Abuse of Sum Types In OO Languages

Sum types are useful, but they are also an attractive nuisance in object oriented languages. There's a certain type of programmer who gets a taste of functional programming and has a good time, but misinterprets that good time to mean that sum types are always better, because they are FP, and FP is Better.

But sum types are not generally better, they are specifically better. Using sum types, or even forcing sum types into languages that don't really have them like C, is a valid solution for certain problems, but in most cases they are not the best choice.

To understand when sum types are best, you must understand something called...

The Expression Problem

The expression problem is a well-known issue in computer programming. There links are good for a deeper dive, I'm only going to give a short summary here:

Suppose you have three separate modules in your FP code. Consider:

  1. One module creates a data type, like in Haskell notation data Fruit = Apple | Pear | Banana.
  2. Another module provides some function on Fruit, like pattern-matching on the fruit and printing its type.
  3. Some third module wants to add another type of fruit to the data type, like data MyFruit = Fruit | Orange. But nothing that knows how to deal with Fruit will know how to deal with the new MyFruit without modifications in the other modules.

That's one prong of the expression problem. The other is, consider in an OO language:

  1. One module creates a class, like in Python: class Fruit: pass, and then we can create subclasses: class Apple(Fruit): pass, class Pear(Fruit): pass and class Banana(Fruit): pass.

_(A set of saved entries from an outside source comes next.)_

(* ===== verification/StgEnd.v ===== *)
(** The end of a queue of the staging environment: what [StgUtil.deleteQueue] decides, and
    what [StgCollect.setStableComponent] has stored when it succeeds. *)

From S2P Require Import Prelude.
From S2P Require Import GoRuntime.
From S2P Require Import Errors.
From S2P Require Import KubeApi.
From S2P Require Import Frame.
From S2P Require Import ConfigTypes.
From S2P Require Import ComponentTypes.
From S2P Require Import QueueTypes.
From S2P Require Import RpcTypes.
From S2P Require Import QueueCtrl.
From S2P Require Import Interfaces.
From S2P Require Import ConfigCtrl.
From S2P Require Import StgTypes.
From S2P Require Import StgUtil.
From S2P Require Import StgCollect.
From S2P Require Import StgFrame.
From S2P Require Import StgMachine.
From S2P Require Import StgSpec.
Open Scope string_scope.
Open Scope list_scope.
Open Scope Z_scope.

Section decision.
Context {W : Type} `{GR : GoRuntime W} `{GS : GoSort} `{GD : GoDuration} `{GO : GoSchedule W}.
Context `{CFG : ConfigController W} `{RPC : SamsahaiRPC W} `{SC : StagingCluster W} `{SO : StagingOutside W}.
Context `{CO : ConfigOutside W} (c : staging W).
Context `{KVQ : KView W Queue} `{KLQ : !KClientLaws W Queue}.
Context {SF : StagingFrame W c (kview Queue)}.

Notation queues w := (kview Queue w).
Implicit Types (w : W) (q : Queue).

(** [q] is stored as a new try that differs in its specification by [g]: it waits, with no
    conditions and no results, at some place of the order. *)
Definition stored_again (g : QueueSpec -> QueueSpec) q (V V' : gmap (string * string) Queue) : Prop :=
  exists t n,
    V' = <[kkey q := mkQueue (queue_Meta q) ((g (queue_Spec q)) <| qs_NoOfOrder := n |>)
                       (fresh_status t (queue_Status q))]> V.

Definition over_spec (g : QueueSpec -> QueueSpec) (q : Queue) : Queue := q <| queue_Spec ::= g |>.

#[local] Instance last_order_reads ql : Preserves (LastQueueOrder ql) (kview (W:=W) Queue).
Proof. unfold LastQueueOrder, Sort. preserves. Qed.
#[local] Instance top_order_reads ql : Preserves (TopQueueOrder ql) (kview (W:=W) Queue).
Proof. unfold TopQueueOrder, Sort. preserves. Qed.
#[local] Instance list_queues_reads qc opts : Preserves (listQueues qc opts) (kview (W:=W) Queue).
Proof. unfold listQueues. pose proof (list_own_preserves (W:=W) (T:=Queue)). preserves. Qed.

Lemma put_back_stores qc g order w h :
  (forall ql, Preserves (order ql) (kview (W:=W) Queue)) ->
  om_DeletionTimestamp (queue_Meta (h_queue h)) = None ->
  wp (on_held (put_back qc (over_spec g) order)) (w, h) (fun r s =>
    r = Ok tt -> stored_again g (h_queue h) (queues w) (queues (fst s))).
Proof using KLQ SF.
  intros Horder Halive. apply wp_on_held. unfold put_back. wp_step. wp_step. cbn [fst snd].
  wp_step. apply wp_onW, wp_frame with (v := kview Queue); [apply _|]. intros [ql|e|p] w1 _ Hw1; [|done..].
  wp_step. apply wp_onW, wp_frame with (v := kview Queue); [apply _|]. intros [t|e|p] w2 _ Hw2; [|done..].
  do 4 wp_step. cbn [fst snd] in *.
  wp_step. apply wp_onW, wp_frame with (v := kview Queue); [apply _|]. intros [[n l]|e|p] w3 _ Hw3; [|done..].
  do 4 wp_step. cbn [fst snd] in *. apply wp_onW, wp_k_update; [|done].
  intros w4 _ Hw4 _. exists t, n. cbn [fst snd]. rewrite Hw4.
  rewrite store_update_plain by exact Halive. simpl in *. exact (f_equal _ (eq_trans Hw3 (eq_trans Hw2 Hw1))).
Qed.

(** What becomes of a queue whose run is over: [V] before and [V'] after. *)
Definition decided q (V V' : gmap (string * string) Queue) : Prop :=
  if succeeded (phase_of q) then V' = delete (kkey q) V
  else if IsReverify q then
    exists w, stored_again (fun s => s <| qs_NextProcessAt := Some (fst (rt_now w) + 24 * Hour) |>
      <| qs_NoOfRetry := 0 |> <| qs_Type := QueueTypeUpgrade |>) q V V'
  else
    let n := int_add (qs_NoOfRetry (queue_Spec q)) 1 in
    exists w cfg w', getConfiguration c w = (Ok cfg, w') /\
      if match cf_Staging cfg with Some staging => cs_MaxRetry staging | None => 0 end <? n
      then stored_again (fun s => s <| qs_NoOfRetry := n |> <| qs_Type := QueueTypeReverify |>) q V V'
      else exists w, stored_again (fun s => s <| qs_NextProcessAt := Some (fst (rt_now w)) |>
             <| qs_NoOfRetry := n |> <| qs_Type := QueueTypeUpgrade |>) q V V'.

Lemma decided_retry n at' w h :
  om_DeletionTimestamp (queue_Meta (h_queue h)) = None ->
  wp (on_client (SetRetryQueue (sg_queueCtrl c) n at')) (w, h) (fun r s =>
    r = Ok tt -> stored_again (fun sp => sp <| qs_NextProcessAt := Some at' |> <| qs_NoOfRetry := n |>
      <| qs_Type := QueueTypeUpgrade |>) (h_queue h) (queues w) (queues (fst s))).
Proof using KLQ SF.
  intros Ha. eapply wp_ext; [apply on_client_queue|]. by apply (put_back_stores _ (fun sp => sp <| qs_NextProcessAt := Some at' |>
    <| qs_NoOfRetry := n |> <| qs_Type := QueueTypeUpgrade |>) LastQueueOrder); [apply _|].
Qed.
Lemma decided_reverify w h :
  om_DeletionTimestamp (queue_Meta (h_queue h)) = None ->
  wp (on_client (SetReverifyQueueAtFirst (sg_queueCtrl c))) (w, h) (fun r s =>
    r = Ok tt -> stored_again (fun sp => sp <| qs_Type := QueueTypeReverify |>)
      (h_queue h) (queues w) (queues (fst s))).
Proof using KLQ SF.
  intros Ha. eapply wp_ext; [apply on_client_queue|].
  by apply (put_back_stores _ (fun sp => sp <| qs_Type := QueueTypeReverify |>) TopQueueOrder); [apply _|].
Qed.

Lemma wp_retry_failed w h :
  om_DeletionTimestamp (queue_Meta (h_queue h)) = None ->
  succeeded (phase_of (h_queue h)) = false -> IsReverify (h_queue h) = false ->
  wp (retry_failed c) (w, h) (fun r s => r = Ok tt -> decided (h_queue h) (queues w) (queues (fst s))).
Proof using KLQ SF.
  intros Ha Hs Hv. unfold decided. rewrite Hs, Hv. cbv zeta. unfold retry_failed, mod_queue.
  wp_step. wp_step. wp_step. apply wp_onW, run_wp. cbn [fst snd].
  intros [cfg|e|p] w1 Hcfg; [|done..]. cbv zeta. unfold the_queue. do 4 wp_step. cbn [snd h_queue].
  assert (queues w1 = queues w) as Hw1.
  { pose proof (preserves (m:=getConfiguration c) (v:=kview Queue) w) as Hp. by rewrite Hcfg in Hp. }
  rewrite <- Hw1. destruct (_ <? _) eqn:Hmax.
  - eapply wp_mono; [by apply decided_reverify|]. cbv beta. intros r [w2 h2] Hst Hr.
    exists w, cfg, w1. split; [done|]. simpl in Hmax |- *. rewrite Hmax. exact (Hst Hr).
  - wp_step. apply wp_onW, wp_now. intros t w2 Ht. cbn [fst snd] in Ht |- *.
    assert (queues w2 = queues w1) as Hw2 by (pose proof (now_frame (v:=kview Queue) w1) as Hp; by rewrite Ht in Hp).
    eapply wp_mono; [by apply decided_retry|]. cbv beta. intros r [w3 h3] Hst Hr. rewrite <- Hw2.
    exists w, cfg, w1. split; [done|]. simpl in Hmax |- *. rewrite Hmax. exists w1. rewrite Ht.
    exact (Hst Hr).
Qed.

(** C32: When a run of the staging controller is over, the queue is deleted if it was
    deployed and tested with success and is no verification.  Else it stays, as a new try
    that keeps its name and components and has no results: after a verification as an
    upgrade that waits for a day and starts to count its tries from zero, after another
    failure as an upgrade that can start at once, as long as the configured number of tries
    is not passed, and as a verification of the stable components when it is.  Either way
    the controller is free for the next queue. *)
Theorem deleteQueue_decides q w w' h' :
  om_DeletionTimestamp (queue_Meta q) = None ->
  (forall y, queues w !! kkey q = Some y -> om_Finalizers (queue_Meta y) = []) ->
  StgUtil.deleteQueue c (w, mkHolding q true) = (Ok tt, (w', h')) ->
  decided q (queues w) (queues w') /\ h_held h' = false.
Proof using KLQ SF.
  intros Ha Hfin Heq.
  refine (wp_run _ _ _ _ (fun r s => r = Ok tt -> decided q (queues w) (queues (fst s)) /\ h_held (snd s) = false)
            _ Heq eq_refl). clear Heq.
  unfold StgUtil.deleteQueue, the_queue. do 4 wp_step. cbn [snd h_queue]. wp_step. apply wp_wrapping.
  apply wp_onW, wp_frame with (v := kview Queue); [apply _|]. intros [[]|e|p] w1 _ Hw1; [|done..]. cbn [fst snd].
  wp_step. assert (forall m : Staging unit,
    wp m (w1, mkHolding q true) (fun r s => r = Ok tt -> decided q (queues w) (queues (fst s))) ->
    wp m (w1, mkHolding q true) (fun r s => match r with
      | Ok _ => wp clearCurrentQueue s (fun r s => r = Ok tt -> decided q (queues w) (queues (fst s)) /\ h_held (snd s) = false)
      | Err e => Err e = Ok tt -> decided q (queues w) (queues (fst s)) /\ h_held (snd s) = false
      | Panic p => Panic p = Ok tt -> decided q (queues w) (queues (fst s)) /\ h_held (snd s) = false end)) as Hend.
  { intros m Hm. eapply wp_mono; [exact Hm|]. cbv beta. intros [[]|e|p] s Hs; [|done..].
    unfold clearCurrentQueue. wp_step. intros _. split; [by apply Hs|done]. }
  apply Hend. cbn [fst] in Hw1. rewrite <- Hw1 in Hfin. rewrite <- Hw1.
  change (IsDeploySuccess q && IsTestSuccess q && negb (IsReverify q)) with (succeeded (phase_of q)).
  destruct (succeeded (phase_of q)) eqn:Hs.
  - unfold decided. rewrite Hs. wp_step. wp_step. apply wp_onW, wp_k_delete; [done| |]; cbn [fst snd].
    + intros w2 _ Hw2. by wp_step.
    + intros e w2 Hnone Hw2. destruct (IsNotFound e) eqn:He; wp_step; [|done]. intros _. cbn [fst].
      rewrite delete_id; [done|by apply Hnone].
  - destruct (IsReverify q) eqn:Hv; [|by apply wp_retry_failed].
    unfold decided. rewrite Hs, Hv. wp_step. apply wp_onW, wp_now. intros t w2 Ht. cbn [fst snd] in Ht |- *.
    assert (queues w2 = queues w1) as Hw2 by (pose proof (now_frame (v:=kview Queue) w1) as Hp; by rewrite Ht in Hp).
    eapply wp_mono; [by apply decided_retry|]. cbv beta. intros r [w3 h3] Hst Hr. rewrite <- Hw2.
    exists w1. rewrite Ht. by apply Hst.
Qed.
End decision.

(** ** Stable components *)

(** The stable component is the one that the queue asked for. *)
Definition stable_as (comp : QueueComponent) (sc : StableComponent) : Prop :=
  sc_Repository (stable_Spec sc) = qc_Repository comp /\ sc_Version (stable_Spec sc) = qc_Version comp.

Section stable.
Context {W : Type} `{GR : GoRuntime W} `{GS : GoSort} `{GD : GoDuration} `{GO : GoSchedule W}.
Context `{CFG : ConfigController W} `{RPC : SamsahaiRPC W} `{SC : StagingCluster W} `{SO : StagingOutside W}.
Context `{CO : ConfigOutside W} (c : staging W).
Context `{KVS : KView W StableComponent} `{KLS : !KClientLaws W StableComponent}.
Context {SFS : StagingFrame W c (kview StableComponent)}.

Notation stables w := (kview StableComponent w).
Implicit Types (w : W) (q : Queue) (V : gmap (string * string) StableComponent).

(** No stable component is on its way out. *)
Definition stays (sc : StableComponent) : Prop := om_DeletionTimestamp (stable_Meta sc) = None.

Lemma set_stable_stores ns comp w :
  map_Forall (fun _ => stays) (stables w) ->
  wp (set_stable c ns comp) w (fun r w' => r = Ok tt -> exists sc,
    stables w' = <[(ns, qc_Name comp) := sc]> (stables w) /\ stable_as comp sc /\ stays sc).
Proof using KLS SFS.
  intros Hstay. unfold set_stable. wp_step. wp_step. apply wp_k_get.
  - intros sc w1 Hsc Hw1. pose proof (k_view_keyed _ _ _ Hsc) as Hkey. destruct (_ && _) eqn:Heq.
    + wp_step. intros _. exists sc. rewrite Hw1, insert_id by done. apply andb_true_iff in Heq as [Hv Hr].
      split; [done|]. split; [split; by apply String.eqb_eq|exact (Hstay _ _ Hsc)].
    + apply wp_k_update; [|done]. intros w2 _ Hw2 _. set (sc' := sc <| stable_Spec ::= _ |>) in *.
      exists sc'. rewrite Hw2, store_update_plain by exact (Hstay _ _ Hsc). rewrite Hw1.
      split_and!; [by rewrite <- Hkey|done|exact (Hstay _ _ Hsc)].
  - intros e w1 Hn Hw1. destruct (IsNotFound e); [|by wp_step]. wp_step.
    apply wp_frame with (v := kview StableComponent); [apply _|]. intros [t|e'|p] w2 _ Hw2; [|done..].
    apply wp_k_create; [|done]. intros w3 _ Hw3 _. eexists. rewrite Hw3, Hw2, Hw1. by split_and!.
Qed.

(** When the stable components of a queue have been set without an error, every
    component of the queue has a stored stable component of its name with the repository
    and the version of the queue, and the stable components of all other names are as they
    were. *)
Theorem setStableComponent_stores q w w' :
  NoDup (map qc_Name (qs_Components (queue_Spec q))) ->
  map_Forall (fun _ => stays) (stables w) ->
  setStableComponent c q w = (Ok tt, w') ->
  forall key,
    (exists comp sc, comp ∈ qs_Components (queue_Spec q) /\ key = (kns q, qc_Name comp) /\
       stables w' !! key = Some sc /\ stable_as comp sc) \/
    ((forall comp, comp ∈ qs_Components (queue_Spec q) -> key <> (kns q, qc_Name comp)) /\
     stables w' !! key = stables w !! key).
Proof using KLS SFS.
  intros Hnd Hstay Heq.
  refine (wp_run _ _ _ _ (fun r w' => r = Ok tt -> forall key, _ \/ _) _ Heq eq_refl). clear Heq w'.
  unfold setStableComponent. generalize dependent w. revert Hnd.
  induction (qs_Components (queue_Spec q)) as [|comp l IH]; intros Hnd w Hstay; cbn [for_each].
  { wp_step. intros _ key. right. split; [|done]. by intros comp Hin%not_elem_of_nil. }
  cbn [map] in Hnd. apply NoDup_cons in Hnd as [Hnew Hnd].
  wp_step. eapply wp_mono; [by apply set_stable_stores|]. cbv beta. intros [[]|e|p] w1 Hw1; [|done..].
  destruct (Hw1 eq_refl) as (sc & Hv & Has & Hsc).
  eapply wp_mono; [apply IH; [done|]|]; [rewrite Hv; by apply map_Forall_insert_2|]. cbv beta.
  intros r w2 Hw2 Hr key. destruct (Hw2 Hr key) as [(comp' & sc' & Hin & Hkey & Hl & Has')|[Hno Hl]].
  - left. exists comp', sc'. split_and!; [by right|done..].
  - rewrite Hl, Hv. destruct (decide (key = (kns q, qc_Name comp))) as [->|Hne].
    + left. exists comp, sc. rewrite lookup_insert_eq. split_and!; [by left|done..].
    + right. rewrite lookup_insert_ne by done. split; [|done].
      intros comp' [->|Hin]%elem_of_cons; [done|by apply Hno].
Qed.
End stable.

    I show this class with no methods, but it could be defined to have a .print method that prints out the type of fruit it is.

  2. Another module can easily add another fruit: class Orange(Fruit): {implement print method here}.
  3. Now suppose there is a third class, and it wants to add an operation to the Fruit; perhaps an .is_ripe() method. There isn't a great way for the module to do this without modifying the other modules.

The point is not that this is an unsolvable problem in either case, but that the languages and/or techniques certainly have a preference. Python, being highly dynamic, will let you simply modify the original Fruit class inline, but if you build a code base pervasively on code that modifies its parent classes, you will come to know pain as you scale up; it prefers the class-based approach. Functional languages have techniques for dealing with this, but they will be less preferred than sum types in their wheelhouse.

However, while the expression problem is often used to talk about programming languages, it's more about the specific techniques. Using sum types anywhere tends to land you in the first fork of the expression problem. Using subclasses or interfaces tends to land you in the second prong. Both can be done in the language in the same program, and you'll get different costs/benefits related to the expression problem.

How Sum Types Are Abused In OO Languages

Sum types are abused in OO languages when they are

  1. used when the priority is either to be able to easily add new instances, or
  2. when neither prong of the expression problem is compelling problem.

I bold that second one, because neither prong of the expression problem being a compelling problem is the majority case!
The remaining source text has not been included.